Byline: Dianne Pogoda

NEW YORK — On certain weekends at the start of a major season, apparel retailers have upward of a half-dozen trade shows competing for their attention here.
The locales range from intimate hotel venues to the vast acreage of a convention center, and the pace indicates New York’s continued draw as a trade show center. The upcoming year promises another well-packed schedule, with producers’ spirits lifted by two developments over the last 12 months — labor reforms at the Jacob K. Javits Convention Center and a cut in the city’s hotel tax.
Both, say show producers, are producing desired results, in terms of promoting a positive image for the city and bringing lower costs.
The hotel tax reform, which sliced taxes amounting to 6 percent from the price of hotel rooms of $100 or more, has been in effect for a little more than a year. And because of changes in hiring practices and union rules at the Javits Center, labor costs at the trade show sites are down roughly 10 to 15 percent, depending on the particular requirements of each show.

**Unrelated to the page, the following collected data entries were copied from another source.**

(** Digits of an int literal: groups of digits separated by single
    underscores.  [after_digit] tells whether the previous character was a
    digit. *)
Fixpoint parse_digits (l : list ascii) (after_digit : bool) (acc : Z)
  : option Z :=
  match l with
  | [] => if after_digit then Some acc else None
  | c :: l' =>
      if is_digit c then parse_digits l' true (10 * acc + digit_value c)
      else if Ascii.eqb c "_"%char && after_digit
           then parse_digits l' false acc
           else None
  end.

(** [int(s)] on ASCII input: surrounding white space, an optional sign,
    decimal digits.  [None] stands for [ValueError]. *)
Definition py_int (s : string) : option Z :=
  match list_ascii_of_string (strip s) with
  | [] => None
  | c :: l =>
      if Ascii.eqb c "-"%char then Z.opp <$> parse_digits l false 0
      else if Ascii.eqb c "+"%char then parse_digits l false 0
      else parse_digits (c :: l) false 0
  end.

(** ** Python lists, sets and dicts *)

(** [l.index(x)]: position of the first occurrence; [None] is [ValueError]. *)
Fixpoint index_of {A : Type} `{EqDecision A} (x : A) (l : list A)
  : option nat :=
  match l with
  | [] => None
  | y :: l' => if decide (x = y) then Some 0 else S <$> index_of x l'
  end.

(** [l[:-1]] *)
Definition all_but_last {A : Type} (l : list A) : list A :=
  take (length l - 1) l.

(** [min(l)] on strings: the first least element; [None] is [ValueError]. *)
Definition py_min (l : list string) : option string :=
  match l with
  | [] => None
  | x :: l' => Some (fold_left (λ m y, if String.ltb y m then y else m) l' x)
  end.

(** [s.add(x)] on a set kept in iteration order. *)
Definition set_add {A : Type} `{EqDecision A} (x : A) (s : list A) : list A :=
  if decide (x ∈ s) then s else s ++ [x].

(** A stable sort: [insert_sorted le x l] puts [x] before the first [y] with
    [le x y].  With [le x y := key x <= key y] this is [sorted(l, key=key)];
    with [le x y := key y <= key x] it is [sorted(l, key=key, reverse=True)],
    which also keeps equal elements in their original order. *)
Fixpoint insert_sorted {A : Type} (le : A → A → bool) (x : A) (l : list A)
  : list A :=
  match l with
  | [] => [x]
  | y :: l' => if le x y then x :: y :: l' else y :: insert_sorted le x l'
  end.

Fixpoint stable_sort {A : Type} (le : A → A → bool) (l : list A) : list A :=
  match l with
  | [] => []
  | x :: l' => insert_sorted le x (stable_sort le l')
  end.

Section dict.
Context {K V : Type} `{EqDecision K}.

(** [d.get(k)] *)
Fixpoint dict_get (k : K) (d : list (K * V)) : option V :=
  match d with
  | [] => None
  | (k', v) :: d' => if decide (k = k') then Some v else dict_get k d'
  end.

(** [k in d] *)
Definition dict_has (k : K) (d : list (K * V)) : bool :=
  match dict_get k d with Some _ => true | None => false end.

(** [d[k] = v]: an existing key keeps its position, a new one goes last. *)
Fixpoint dict_set (k : K) (v : V) (d : list (K * V)) : list (K * V) :=
  match d with
  | [] => [(k, v)]
  | (k', v') :: d' =>
      if decide (k = k') then (k, v) :: d' else (k', v') :: dict_set k v d'
  end.
(** X2: whatever the service does, the fetch ends, by a result or by an
    exception; it sends at most [max_tries] requests, all of them fetches of
    the run, and sleeps 10 seconds at a time; with a [max_tries] that is zero
    or negative it raises its error at once, without any request. *)
Theorem try_get_job_run_always_ends (max_tries : Z) (tr : trace) :
  fst (try_get_job_run self project_id job_id max_tries tr) <> OutOfFuel /\
  (requests_in (snd (try_get_job_run self project_id job_id max_tries tr)) <=
     requests_in tr + Z.to_nat max_tries)%nat /\
  (exists added,
      snd (try_get_job_run self project_id job_id max_tries tr) =
        (tr ++ added)%list /\
      Forall polling added /\ count_sleeps 30 added = 0%nat) /\
  (max_tries <= 0 ->
   try_get_job_run self project_id job_id max_tries tr =
     (Raise (RuntimeError (too_many_failures job_id)), tr)).
Proof.
  unfold try_get_job_run.
  destruct (loop_outcome (Z.to_nat max_tries) tr) as (k & Hk & Hcase).
  destruct (after_failures_added k tr) as (added & Hadded & Hall).
  pose proof (after_failures_counts self project_id job_id k tr)
    as (Hreq & _ & H30).
  assert (Hnone : count_sleeps 30 added = 0%nat).
  { rewrite Hadded, count_sleeps_app in H30. lia. }
  destruct Hcase as [(-> & Hrun) | (Hlt & Hdec & Hrun)]; rewrite Hrun; cbn [fst snd].
  - split; [discriminate |]. split; [lia |]. split.
    + exists added. repeat split; assumption.
    + intros Hle. replace (Z.to_nat max_tries) with O by lia. reflexivity.
  - split; [apply decoded_not_OutOfFuel |]. split.
    + rewrite requests_in_app, Hreq. cbn. lia.
    + split.
      * exists (added ++ [Request rq])%list. rewrite Hadded, app_assoc.
        split; [reflexivity |]. split.
        -- apply Forall_app. split; [exact Hall | repeat constructor].
        -- rewrite count_sleeps_app, Hnone. reflexivity.
      * intros Hle. lia.
Qed.

End RetryOutcomes.
Lemma on_search_returns r field j :
  body r = Some j → ∃ v, on_search field r = Ok v.
Proof.
  intros Hb. unfold on_search. case_bool_decide; [|eauto].
  destruct (first_node_field r field) as [v|e] eqn:Hf; simpl; [eauto|].
  rewrite (first_node_field_raise _ _ _ _ Hb Hf). eauto.
Qed.

Lemma on_search_other_status r field :
  status_code r ≠ 200 → on_search field r = Ok PyNone.
Proof. intros Hs. unfold on_search. by rewrite bool_decide_eq_false_2. Qed.

(** *** The detail path *)

Lemma joined_genres_raise r j e :
  body r = Some j → joined_genres r = Raise e → lookup_errors e = true.
Proof.
  unfold joined_genres, json. intros ->.
  destruct (getitem_str j "genres") as [genres|] eqn:H1;
    [|intros [= <-]; eauto using getitem_str_raise].
  destruct (iterate genres) as [gs|] eqn:H2;
    [|intros [= <-]; by apply iterate_raise in H2 as ->].
  destruct (comprehension _ gs) as [names|] eqn:H3.
  - intros Hj. by apply str_join_raise in Hj as ->.
  - intros [= <-]. apply comprehension_raise in H3 as (g & _ & Hg).
    eauto using getitem_str_raise.
Qed.

(** The names of named objects are collected and joined. *)
Lemma named_objects_join sep (gs : list pyval) (names : list string) :
  Forall2 (λ g n, ∃ fields, g = PyDict fields ∧ dict_get "name" fields = Some (PyStr n))
          gs names →
  comprehension (λ genre, getitem_str genre "name") gs = Ok (PyStr <$> names)
  ∧ str_join sep (PyStr <$> names) = Ok (PyStr (String.concat sep names)).
Proof.
  intros Hall. split.
  - induction Hall as [|g n gs names (fields & -> & Hn) _ IH]; [reflexivity|].
    cbn [comprehension getitem_str]. rewrite Hn, IH. reflexivity.
  - unfold str_join.
    assert (comprehension as_str (PyStr <$> names) = Ok names) as ->; [|reflexivity].
    clear Hall. induction names as [|n names IH]; [reflexivity|].
    cbn [fmap list_fmap comprehension as_str]. fold (fmap (M:=list) PyStr names).
    by rewrite IH.
Qed.

Lemma joined_genres_names r top gs names :
  body r = Some (PyDict top) →
  dict_get "genres" top = Some (PyList gs) →
  Forall2 (λ g n, ∃ fields, g = PyDict fields ∧ dict_get "name" fields = Some (PyStr n))
          gs names →
  joined_genres r = Ok (PyStr (String.concat ", " names)).
Proof.
  intros Hb Hg Hall. unfold joined_genres, json. rewrite Hb.
  cbn [getitem_str]. rewrite Hg. cbn [iterate].
  destruct (named_objects_join ", " gs names Hall) as [-> ->]. reflexivity.
Qed.

(** If the names could be collected and joined, every element was a named
    object. *)
Lemma joined_all_named (gs names : list pyval) (ss : list string) :
  comprehension (λ genre, getitem_str genre "name") gs = Ok names →
  comprehension as_str names = Ok ss →
  forallb is_named gs = true.
Proof.
  revert names ss.
  induction gs as [|g gs IH]; intros names ss; [reflexivity|].
  cbn [comprehension forallb].
  destruct (getitem_str g "name") as [n|] eqn:Hg; [|discriminate].
  destruct (comprehension _ gs) as [ns|] eqn:Hc; [|discriminate].
  intros [= <-]. cbn [comprehension].
  destruct (as_str n) as [s|] eqn:Hn; [|discriminate].
  destruct (comprehension as_str ns) as [ss'|] eqn:Hss; [|discriminate].
  intros _. rewrite (IH ns ss') by done. rewrite andb_true_r.
  destruct g; try discriminate. cbn [getitem_str is_named] in *.
  destruct (dict_get "name" items); [|discriminate].
  simplify_eq. destruct n; try discriminate. reflexivity.
Qed.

The most important result of a Pataki administration initiative to clean up alleged hiring corruption at the center here has been an improved attitude among its workers, according to executives who produce trade shows at the giant facility. They say the prevailing pleasant environment is no longer intimidating, making it much easier to do business, and costs have come down in some areas. Also significant, the rules are clearer and easier to follow.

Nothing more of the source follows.